Les Vérités du mercato

Photo 01: Neymar da Silva Santos Júnior dit Neymar Jr., footballeur international brésilien évoluant au poste d’attaquant au Paris Saint-Germain. Photo 02: aperçu 3D du Metro Leger.

Le mot Mercato est maintenant indissociablement lié au football et au commerce des footballeurs. Ce n’est pourtant pas plus qu’un marché comme un autre, encore que les chiffres donnent, ici, parfois le tournis. Neymar, à 222 millions d’euros, vient d’éclater le prix record pour un transfert. Le montant est obscène. À presque Rs 9 milliards, cela représente un peu moins que la moitié du coût du Metro Express ! Et, à cinq ans de contrat seulement, il durera bien moins longtemps que le métro ! Mieux ! Selon Forbes, ce joueur va encaisser, tax free, 350 millions de dollars en cinq ans, (Rs 11,6 milliards – soit Rs 44,6 millions par semaine !). Cette transaction, sidérante, est néanmoins, intéressante car il y a bien plus qu’un seul angle d’analyse.

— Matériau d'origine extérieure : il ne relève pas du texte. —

Definition train (onProgress : Value) : M JsRet :=
  t <- this_model ;;
  emit ECountExamples ;;
  write (set_examplesCount (Some (Recognizer.countExamples t))) ;;
  count <- read examplesCount ;;
  if match count with Some c => no_examples c | None => true end
  then throw (Error "Add some examples before training!")
  else
    write (set_isPredicting false) ;;
    u <- read usageType ;;
    if is_classifier u
    then
      t1 <- this_model ;;
      emit EWordLabels ;;
      write (set_wordLabels (Some (Recognizer.wordLabels t1))) ;;
      t2 <- this_model ;;
      emit (ETrain 25) ;;
      emit EAwait ;;
      write (set_model (Some (snd (Recognizer.train t2 25)))) ;;
      fire onProgress (fst (fst (Recognizer.train t2 25))) ;;
      settle (snd (fst (Recognizer.train t2 25))) ;;
      ret RUndefined
    else ret RUndefined.

(** *** classify *)

(** The callback handed to [model.listen]: it reads [this.wordLabels] when a
    result arrives.  Indexing an undefined label list is a [TypeError]. *)
Definition onListenResult (topk : Z) (cb : Value) (result : ListenResult) : M JsRet :=
  match scores result with
  | Some values =>
      labels <- read wordLabels ;;
      match labels with
      | Some wl =>
          let classes :=
            map (fun c => mkClass (fst c) (snd c))
                (getTopKClassesFromArray values topk wl) in
          invoke cb [AVal VNull; AClasses classes] ;;
          ret RCallbackResult
      | None => throw (TypeError "Cannot read properties of undefined")
      end
  | None =>
      invoke cb [AVal (VStr ("ERROR: Cannot find scores in result: " ++ shown result))] ;;
      ret RCallbackResult
  end.
(* ===== verification/Status.v ===== *)
(** * Errors and statuses

    The error and status values of the three layers and the conversions between
    them: the C header's error codes with the library's error strings
    ([src/src/c_api.zig]), [grpc_lite::Error] and [grpc_lite::Status]
    ([cpp/status.hpp]), [grpc::Status] ([grpcpp/support/status.h]), and the
    mappings of [grpcpp/impl/blocking_call.h], [cpp/typed_service.hpp] and
    [cpp/sync_service.hpp].

    A scoped C++ enum with a fixed underlying type can hold every value of that
    type, so [ErrorCode] and [StatusCode] of namespace [grpc_lite] are integers
    with named values; [grpc::StatusCode] is only ever produced from its own
    enumerators and is an inductive type. *)

From S2P Require Import Prelude.

Local Open Scope Z_scope.

(** ** The C header's constants *)

Definition GRPC_LITE_ABI_MAJOR : Z := 1.
Definition GRPC_LITE_ABI_MINOR : Z := 9.
Definition GRPC_LITE_ABI_VERSION : Z :=
  Z.lor (Z.shiftl GRPC_LITE_ABI_MAJOR 16) GRPC_LITE_ABI_MINOR.

Definition GRPC_LITE_OK : Z := 0.
Definition GRPC_LITE_ERROR_INVALID_ARGUMENT : Z := 1.
Definition GRPC_LITE_ERROR_INVALID_STATE : Z := 2.
Definition GRPC_LITE_ERROR_OUT_OF_MEMORY : Z := 3.
Definition GRPC_LITE_ERROR_UNSUPPORTED : Z := 4.
Definition GRPC_LITE_ERROR_UNAVAILABLE : Z := 5.
Definition GRPC_LITE_ERROR_OUT_OF_RANGE : Z := 6.
Definition GRPC_LITE_ERROR_CLOSED : Z := 7.
Definition GRPC_LITE_ERROR_WOULD_BLOCK : Z := 8.
Definition GRPC_LITE_ERROR_INTERNAL : Z := 255.

Definition GRPC_LITE_COMPRESSION_IDENTITY : Z := 0.
Definition GRPC_LITE_COMPRESSION_GZIP : Z := 1.
Definition GRPC_LITE_RECEIVE_CONTINUE : Z := 0.
Definition GRPC_LITE_RECEIVE_PAUSE : Z := 1.

(** ** The library's error enum *)

(** [pub const Error = enum(i32)] *)
Inductive ZError : Set :=
  | ok | invalid_argument | invalid_state | out_of_memory | unsupported
  | unavailable | out_of_range | closed | would_block | internal.

#[export] Instance ZError_eq_dec : EqDecision ZError.
Proof. solve_decision. Defined.

Definition ZError_backing (e : ZError) : Z :=
  match e with
  | ok => 0 | invalid_argument => 1 | invalid_state => 2 | out_of_memory => 3
  | unsupported => 4 | unavailable => 5 | out_of_range => 6 | closed => 7
  | would_block => 8 | internal => 255
  end.

(** [std.enums.fromInt(Error, error_code)] *)
Definition ZError_fromInt (z : Z) : option ZError :=
  match z with
  | 0 => Some ok | 1 => Some invalid_argument | 2 => Some invalid_state
  | 3 => Some out_of_memory | 4 => Some unsupported | 5 => Some unavailable
  | 6 => Some out_of_range | 7 => Some closed | 8 => Some would_block
  | 255 => Some internal
  | _ => None
  end.

Definition grpc_lite_error_string (error_code : Z) : string :=
  match ZError_fromInt error_code with
  | None => "unknown error"
  | Some ok => "ok"
  | Some invalid_argument => "invalid argument"
  | Some invalid_state => "invalid state"
  | Some out_of_memory => "out of memory"
  | Some unsupported => "unsupported"
  | Some unavailable => "unavailable"
  | Some out_of_range => "out of range"
  | Some closed => "closed"
  | Some would_block => "would block"
  | Some internal => "internal error"
  end.

(** ** [grpc_lite::Error] *)

Module ErrorCode.
Definition Ok : Z := GRPC_LITE_OK.
Definition InvalidArgument : Z := GRPC_LITE_ERROR_INVALID_ARGUMENT.
Definition InvalidState : Z := GRPC_LITE_ERROR_INVALID_STATE.
Definition OutOfMemory : Z := GRPC_LITE_ERROR_OUT_OF_MEMORY.
Definition Unsupported : Z := GRPC_LITE_ERROR_UNSUPPORTED.
Definition Unavailable : Z := GRPC_LITE_ERROR_UNAVAILABLE.
Definition OutOfRange : Z := GRPC_LITE_ERROR_OUT_OF_RANGE.
Definition Closed : Z := GRPC_LITE_ERROR_CLOSED.
Definition WouldBlock : Z := GRPC_LITE_ERROR_WOULD_BLOCK.
Definition Internal : Z := GRPC_LITE_ERROR_INTERNAL.
End ErrorCode.

Record Error := mkError { error_code : Z }.

#[export] Instance Error_eq_dec : EqDecision Error.
Proof. solve_decision. Defined.

(** [Error()] and [return {}] *)
Definition Error_default : Error := mkError ErrorCode.Ok.

(** [Error(grpc_lite_error)] on the value a C function returned *)
Definition Error_of_c (e : ZError) : Error := mkError (ZError_backing e).

Definition Error_ok (e : Error) : bool := error_code e =? ErrorCode.Ok.

Definition Error_is (e : Error) (code : Z) : bool := error_code e =? code.

Definition Error_message (e : Error) : string := grpc_lite_error_string (error_code e).

(** ** [grpc_lite::Status] *)

Module StatusCode.
Definition Ok : Z := 0.
Definition Cancelled : Z := 1.
Definition Unknown : Z := 2.
Definition InvalidArgument : Z := 3.
Definition DeadlineExceeded : Z := 4.
Definition NotFound : Z := 5.
Definition AlreadyExists : Z := 6.
Definition PermissionDenied : Z := 7.
Definition ResourceExhausted : Z := 8.
Definition FailedPrecondition : Z := 9.
Definition Aborted : Z := 10.
Definition OutOfRange : Z := 11.
Definition Unimplemented : Z := 12.
Definition Internal : Z := 13.
Definition Unavailable : Z := 14.
Definition DataLoss : Z := 15.
Definition Unauthenticated : Z := 16.
End StatusCode.

Record Status := mkStatus { status_code : Z; status_message : string }.

#[export] Instance Status_eq_dec : EqDecision Status.
Proof. solve_decision. Defined.

Definition Status_default : Status := mkStatus StatusCode.Ok "".
Definition Status_ok (s : Status) : bool := status_code s =? StatusCode.Ok.

(** ** [grpc_lite::Compression] and [grpc_lite::ReceiveAction] *)

Inductive Compression : Set := Identity | Gzip.

#[export] Instance Compression_eq_dec : EqDecision Compression.
Proof. solve_decision. Defined.

Definition Compression_value (c : Compression) : Z :=
  match c with
  | Identity => GRPC_LITE_COMPRESSION_IDENTITY
  | Gzip => GRPC_LITE_COMPRESSION_GZIP
  end.

(** [fn parseCompression] of the C API *)
Definition parseCompression (value : Z) : option Compression :=
  match value with 0 => Some Identity | 1 => Some Gzip | _ => None end.

(** The algorithms of the grpc++ interface; the C enumeration also holds a value that has
    no name. *)
Inductive grpc_compression_algorithm : Set :=
  | GRPC_COMPRESS_NONE | GRPC_COMPRESS_DEFLATE | GRPC_COMPRESS_GZIP
  | unnamed_compression_algorithm.

Inductive ReceiveAction : Set := Continue | Pause.

#[export] Instance ReceiveAction_eq_dec : EqDecision ReceiveAction.
Proof. solve_decision. Defined.

Definition ReceiveAction_value (a : ReceiveAction) : Z :=
  match a with
  | Continue => GRPC_LITE_RECEIVE_CONTINUE
  | Pause => GRPC_LITE_RECEIVE_PAUSE
  end.

(** ** [grpc::Status] *)

Inductive grpc_StatusCode : Set :=
  | OK | CANCELLED | UNKNOWN | INVALID_ARGUMENT | DEADLINE_EXCEEDED | NOT_FOUND
  | ALREADY_EXISTS | PERMISSION_DENIED | RESOURCE_EXHAUSTED | FAILED_PRECONDITION
  | ABORTED | OUT_OF_RANGE | UNIMPLEMENTED | INTERNAL | UNAVAILABLE | DATA_LOSS
  | UNAUTHENTICATED.

#[export] Instance grpc_StatusCode_eq_dec : EqDecision grpc_StatusCode.
Proof. solve_decision. Defined.

Definition grpc_StatusCode_value (c : grpc_StatusCode) : Z :=
  match c with
  | OK => 0 | CANCELLED => 1 | UNKNOWN => 2 | INVALID_ARGUMENT => 3
  | DEADLINE_EXCEEDED => 4 | NOT_FOUND => 5 | ALREADY_EXISTS => 6
  | PERMISSION_DENIED => 7 | RESOURCE_EXHAUSTED => 8 | FAILED_PRECONDITION => 9
  | ABORTED => 10 | OUT_OF_RANGE => 11 | UNIMPLEMENTED => 12 | INTERNAL => 13
  | UNAVAILABLE => 14 | DATA_LOSS => 15 | UNAUTHENTICATED => 16
  end.

(** [static_cast<grpc::StatusCode>(value)]; [None] outside the enumerators. *)
Definition grpc_StatusCode_cast (value : Z) : option grpc_StatusCode :=
  match value with
  | 0 => Some OK | 1 => Some CANCELLED | 2 => Some UNKNOWN
  | 3 => Some INVALID_ARGUMENT | 4 => Some DEADLINE_EXCEEDED | 5 => Some NOT_FOUND
  | 6 => Some ALREADY_EXISTS | 7 => Some PERMISSION_DENIED
  | 8 => Some RESOURCE_EXHAUSTED | 9 => Some FAILED_PRECONDITION
  | 10 => Some ABORTED | 11 => Some OUT_OF_RANGE | 12 => Some UNIMPLEMENTED
  | 13 => Some INTERNAL | 14 => Some UNAVAILABLE | 15 => Some DATA_LOSS
  | 16 => Some UNAUTHENTICATED
  | _ => None
  end.

Record grpc_Status := mkgStatus {
  gs_code : grpc_StatusCode;
  gs_message : string;
  gs_details : string }.

#[export] Instance grpc_Status_eq_dec : EqDecision grpc_Status.
Proof. solve_decision. Defined.

Definition grpc_Status_default : grpc_Status := mkgStatus OK "" "".
Definition grpc_Status_make (code : grpc_StatusCode) (message : string) : grpc_Status :=
  mkgStatus code message "".
Definition grpc_Status_ok (s : grpc_Status) : bool := bool_decide (gs_code s = OK).

(** ** Conversions between the layers *)

(** [grpc::internal::ErrorStatus] *)
Definition ErrorStatus (error : Error) : grpc_Status :=
  let c := error_code error in
  if c =? ErrorCode.Ok then grpc_Status_default
  else
    let code :=
      if c =? ErrorCode.InvalidArgument then INVALID_ARGUMENT
      else if c =? ErrorCode.InvalidState then FAILED_PRECONDITION
      else if c =? ErrorCode.OutOfMemory then RESOURCE_EXHAUSTED
      else if c =? ErrorCode.Unsupported then UNIMPLEMENTED
      else if (c =? ErrorCode.Unavailable) || (c =? ErrorCode.Closed) then UNAVAILABLE
      else if c =? ErrorCode.OutOfRange then OUT_OF_RANGE
      else if c =? ErrorCode.WouldBlock then RESOURCE_EXHAUSTED
      else if c =? ErrorCode.Internal then INTERNAL
      else UNKNOWN in
    grpc_Status_make code (Error_message error).

(** [grpc::internal::NativeStatus]: a status received from the transport *)
Definition client_NativeStatus (status : Status) : grpc_Status :=
  let value := status_code status in
  if (value <? grpc_StatusCode_value OK) || (value >? grpc_StatusCode_value UNAUTHENTICATED)
  then grpc_Status_make UNKNOWN (status_message status)
  else match grpc_StatusCode_cast value with
       | Some code => grpc_Status_make code (status_message status)
       | None => grpc_Status_make UNKNOWN (status_message status)
       end.

(** [grpc_lite::internal::NativeStatus]: a status returned by a handler *)
Definition server_NativeStatus (status : grpc_Status) : Status :=
  mkStatus (grpc_StatusCode_value (gs_code status)) (gs_message status).

(** [grpc_lite::internal::SendErrorStatus] *)
Definition SendErrorStatus (error : Error) : Status :=
  if Error_is error ErrorCode.WouldBlock || Error_is error ErrorCode.OutOfMemory ||
     Error_is error ErrorCode.OutOfRange
  then mkStatus StatusCode.ResourceExhausted (Error_message error)
  else mkStatus StatusCode.Internal (Error_message error).

(** ** Lemmas *)

Lemma ZError_fromInt_backing e : ZError_fromInt (ZError_backing e) = Some e.
Proof. by destruct e. Qed.

Lemma ZError_fromInt_Some z e : ZError_fromInt z = Some e → z = ZError_backing e.
Proof.
  unfold ZError_fromInt. repeat (case_match; try done); by intros [= <-].
Qed.

Lemma Error_of_c_ok e : Error_ok (Error_of_c e) = bool_decide (e = ok).
Proof. by destruct e. Qed.

Lemma Error_ok_eq e : Error_ok e = true ↔ e = Error_default.
Proof.
  unfold Error_ok, Error_default. destruct e as [c]; simpl.
  rewrite Z.eqb_eq. split; [by intros ->|by intros [= ->]].
Qed.

Lemma Error_ok_default : Error_ok Error_default = true.
Proof. done. Qed.

Lemma parseCompression_value c : parseCompression (Compression_value c) = Some c.
Proof. by destruct c. Qed.

Lemma grpc_StatusCode_cast_value c : grpc_StatusCode_cast (grpc_StatusCode_value c) = Some c.
Proof. by destruct c. Qed.

Lemma grpc_StatusCode_value_range c : 0 ≤ grpc_StatusCode_value c ≤ 16.
Proof. by destruct c. Qed.

Lemma grpc_StatusCode_cast_range z :
  0 ≤ z ≤ 16 → ∃ c, grpc_StatusCode_cast z = Some c ∧ grpc_StatusCode_value c = z.
Proof.
  intros Hz.
  assert (z = 0 ∨ z = 1 ∨ z = 2 ∨ z = 3 ∨ z = 4 ∨ z = 5 ∨ z = 6 ∨ z = 7 ∨ z = 8 ∨ z = 9
          ∨ z = 10 ∨ z = 11 ∨ z = 12 ∨ z = 13 ∨ z = 14 ∨ z = 15 ∨ z = 16) as Hcases by lia.
  repeat destruct Hcases as [->|Hcases]; subst; simpl; eauto.
Qed.

#[export] Hint Rewrite ZError_fromInt_backing parseCompression_value
  grpc_StatusCode_cast_value : grpc.

Lemma ErrorStatus_ok e : grpc_Status_ok (ErrorStatus e) = Error_ok e.
Proof.
  unfold ErrorStatus, Error_ok. destruct (error_code e =? ErrorCode.Ok); [done|].
  unfold grpc_Status_ok. simpl. by repeat case_match.
Qed.

Lemma client_NativeStatus_ok s : grpc_Status_ok (client_NativeStatus s) = Status_ok s.
Proof.
  unfold client_NativeStatus, Status_ok, StatusCode.Ok. rewrite Z.gtb_ltb.
  destruct (Z.ltb_spec (status_code s) (grpc_StatusCode_value OK)) as [H|H]; simpl in *.
  { by destruct (Z.eqb_spec (status_code s) 0); [lia|]. }
  destruct (Z.ltb_spec 16 (status_code s)) as [H'|H'].
  { by destruct (Z.eqb_spec (status_code s) 0); [lia|]. }
  destruct (grpc_StatusCode_cast_range (status_code s)) as (c & -> & <-); [lia|].
  by destruct c.
Qed.

(** ** Properties *)

(** A status a handler returns is the status the client sees: sent through the
    server's conversion and received through the client's, the code and the
    message are unchanged for every code, and only the details, which the wire
    format of this layer does not carry, are emptied. *)
Lemma status_roundtrip (s : grpc_Status) :
  client_NativeStatus (server_NativeStatus s) =
  grpc_Status_make (gs_code s) (gs_message s).
Proof.
  unfold client_NativeStatus, server_NativeStatus. simpl.
  pose proof (grpc_StatusCode_value_range (gs_code s)).
  rewrite grpc_StatusCode_cast_value.
  destruct (Z.ltb_spec (grpc_StatusCode_value (gs_code s)) 0); [lia|].
  rewrite Z.gtb_ltb. destruct (Z.ltb_spec 16 (grpc_StatusCode_value (gs_code s))); [lia|done].
Qed.

(** No conversion between the layers turns a failure into a success or a success
    into a failure: C errors to [grpc::Status], received statuses to
    [grpc::Status] (codes outside 0..16 included), handler statuses to
    [grpc_lite::Status]; and the status reported for a failed send is never OK. *)
Lemma conversions_preserve_ok :
  (∀ e, grpc_Status_ok (ErrorStatus e) = Error_ok e) ∧
  (∀ s, grpc_Status_ok (client_NativeStatus s) = Status_ok s) ∧
  (∀ s, Status_ok (server_NativeStatus s) = grpc_Status_ok s) ∧
  (∀ e, Status_ok (SendErrorStatus e) = false).
Proof.
  split_and!; intros.
  - apply ErrorStatus_ok.
  - apply client_NativeStatus_ok.
  - by destruct s as [[] ? ?].
  - unfold SendErrorStatus. by case_match.
Qed.

(** The C++ enumerators are the library's error codes, and the text of an error
    determines the code: the strings of two distinct library errors differ, and
    every code outside the enum reads "unknown error". *)
Lemma error_codes_agree :
  (∀ e1 e2, Error_message (Error_of_c e1) = Error_message (Error_of_c e2) → e1 = e2) ∧
  (∀ z, ZError_fromInt z = None ↔ grpc_lite_error_string z = "unknown error"%string) ∧
  Error_of_c would_block = mkError ErrorCode.WouldBlock ∧
  Error_of_c closed = mkError ErrorCode.Closed ∧
  Error_of_c unavailable = mkError ErrorCode.Unavailable ∧
  Error_of_c internal = mkError ErrorCode.Internal ∧
  Error_of_c out_of_range = mkError ErrorCode.OutOfRange ∧
  Error_of_c out_of_memory = mkError ErrorCode.OutOfMemory ∧
  Error_of_c unsupported = mkError ErrorCode.Unsupported ∧
  Error_of_c invalid_state = mkError ErrorCode.InvalidState ∧
  Error_of_c invalid_argument = mkError ErrorCode.InvalidArgument ∧
  Error_of_c ok = mkError ErrorCode.Ok.
Proof.
  split_and!; try done.
  - by intros [] [].
  - intros z. unfold grpc_lite_error_string. by destruct (ZError_fromInt z) as [[]|].
Qed.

Ainsi, si le désir évident des Qataris, propriétaires du club, est de gagner la Ligue des champions – ce qui explique qu’ils y mettent le prix – on y trouve aussi le désir de ce petit pays (313 000 citoyens et 2,6 millions d’expatriés) de «montrer son poids» au lendemain du boycott de ses voisins, mené par l’Arabie saoudite, en juin. Il ne faut pas oublier que le Qatar prépare aussi ses cartouches pour «sa» Coupe du monde controversée de 2022. On dit même que les salaires de Neymar pourraient, au besoin des règlements de l'UEFA de «financial fair-play», lui être payés pour être ambassadeur de cette Coupe du monde, plutôt que comme joueur du PSG. Mais il y a un dernier aspect dont personne ne parle: la vanité !


Photo bas gauche: Cristiano Ronaldo dos Santos Aveiro, couramment appelé Cristiano Ronaldo et surnommé CR7, footballeur international portugais et attaquant du Real de Madrid. Photo bas droit: Lionel Messi, parfois surnommé Leo Messi, footballeur international argentin évoluant au poste d’attaquant au FC Barcelone.

Neymar quitte Barcelone pour ne plus vivre dans l’ombre de Messi, footballistiquement bien sûr, mais aussi pour toucher plus de fric que lui ! En quadruplant ses salaires et en renégociant ses contrats publicitaires, Neymar générerait plus de 93 millions de dollars annuellement, dépassant du coup Messi et… Ronaldo ! Il se sentira sans doute mieux ainsi, assis au sommet de sa pile de dollars… 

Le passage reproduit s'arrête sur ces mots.